**Assignment**
Copy out every line of the data exactly.

Records from a collection:
________

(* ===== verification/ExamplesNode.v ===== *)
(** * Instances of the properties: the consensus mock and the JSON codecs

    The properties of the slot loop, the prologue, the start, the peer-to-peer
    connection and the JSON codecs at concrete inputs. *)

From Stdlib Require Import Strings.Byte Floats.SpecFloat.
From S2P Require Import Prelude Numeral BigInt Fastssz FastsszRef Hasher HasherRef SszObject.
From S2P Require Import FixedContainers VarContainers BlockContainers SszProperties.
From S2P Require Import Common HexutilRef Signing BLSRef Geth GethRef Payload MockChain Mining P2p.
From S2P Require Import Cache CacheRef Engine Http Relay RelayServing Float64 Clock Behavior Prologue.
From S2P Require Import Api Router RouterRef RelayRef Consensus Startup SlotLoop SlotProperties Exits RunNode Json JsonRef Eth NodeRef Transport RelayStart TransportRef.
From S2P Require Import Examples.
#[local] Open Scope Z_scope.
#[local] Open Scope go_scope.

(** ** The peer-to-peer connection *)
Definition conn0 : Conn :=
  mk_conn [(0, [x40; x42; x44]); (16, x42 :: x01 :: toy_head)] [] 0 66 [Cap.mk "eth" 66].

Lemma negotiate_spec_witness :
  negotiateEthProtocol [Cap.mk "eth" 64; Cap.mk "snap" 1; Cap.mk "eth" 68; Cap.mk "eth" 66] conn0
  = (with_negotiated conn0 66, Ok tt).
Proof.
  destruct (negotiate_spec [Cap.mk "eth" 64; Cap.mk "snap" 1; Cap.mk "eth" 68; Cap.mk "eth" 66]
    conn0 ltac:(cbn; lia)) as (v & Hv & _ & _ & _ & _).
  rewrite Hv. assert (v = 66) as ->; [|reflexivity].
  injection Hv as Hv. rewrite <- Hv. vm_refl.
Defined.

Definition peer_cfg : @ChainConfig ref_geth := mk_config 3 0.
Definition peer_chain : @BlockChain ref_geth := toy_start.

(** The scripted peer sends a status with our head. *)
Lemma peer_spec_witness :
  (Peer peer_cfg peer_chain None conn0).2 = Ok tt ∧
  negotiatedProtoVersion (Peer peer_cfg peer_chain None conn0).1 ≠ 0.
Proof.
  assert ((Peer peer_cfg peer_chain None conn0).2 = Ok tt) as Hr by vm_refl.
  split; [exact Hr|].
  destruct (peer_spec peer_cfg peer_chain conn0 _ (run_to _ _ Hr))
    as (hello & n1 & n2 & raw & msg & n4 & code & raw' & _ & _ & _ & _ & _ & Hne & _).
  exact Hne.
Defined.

________

**Reply**
(* ===== verification/ExamplesNode.v ===== *)
(** * Instances of the properties: the consensus mock and the JSON codecs

    The properties of the slot loop, the prologue, the start, the peer-to-peer
    connection and the JSON codecs at concrete inputs. *)

From Stdlib Require Import Strings.Byte Floats.SpecFloat.
From S2P Require Import Prelude Numeral BigInt Fastssz FastsszRef Hasher HasherRef SszObject.
From S2P Require Import FixedContainers VarContainers BlockContainers SszProperties.
From S2P Require Import Common HexutilRef Signing BLSRef Geth GethRef Payload MockChain Mining P2p.
From S2P Require Import Cache CacheRef Engine Http Relay RelayServing Float64 Clock Behavior Prologue.
From S2P Require Import Api Router RouterRef RelayRef Consensus Startup SlotLoop SlotProperties Exits RunNode Json JsonRef Eth NodeRef Transport RelayStart TransportRef.
From S2P Require Import Examples.
#[local] Open Scope Z_scope.
#[local] Open Scope go_scope.

(** ** The peer-to-peer connection *)
Definition conn0 : Conn :=
  mk_conn [(0, [x40; x42; x44]); (16, x42 :: x01 :: toy_head)] [] 0 66 [Cap.mk "eth" 66].

Lemma negotiate_spec_witness :
  negotiateEthProtocol [Cap.mk "eth" 64; Cap.mk "snap" 1; Cap.mk "eth" 68; Cap.mk "eth" 66] conn0
  = (with_negotiated conn0 66, Ok tt).
Proof.
  destruct (negotiate_spec [Cap.mk "eth" 64; Cap.mk "snap" 1; Cap.mk "eth" 68; Cap.mk "eth" 66]
    conn0 ltac:(cbn; lia)) as (v & Hv & _ & _ & _ & _).
  rewrite Hv. assert (v = 66) as ->; [|reflexivity].
  injection Hv as Hv. rewrite <- Hv. vm_refl.
Defined.

Definition peer_cfg : @ChainConfig ref_geth := mk_config 3 0.
Definition peer_chain : @BlockChain ref_geth := toy_start.

(** The scripted peer sends a status with our head. *)
Lemma peer_spec_witness :
  (Peer peer_cfg peer_chain None conn0).2 = Ok tt ∧
  negotiatedProtoVersion (Peer peer_cfg peer_chain None conn0).1 ≠ 0.
Proof.
  assert ((Peer peer_cfg peer_chain None conn0).2 = Ok tt) as Hr by vm_refl.
  split; [exact Hr|].
  destruct (peer_spec peer_cfg peer_chain conn0 _ (run_to _ _ Hr))
    as (hello & n1 & n2 & raw & msg & n4 & code & raw' & _ & _ & _ & _ & _ & Hne & _).
  exact Hne.
Defined.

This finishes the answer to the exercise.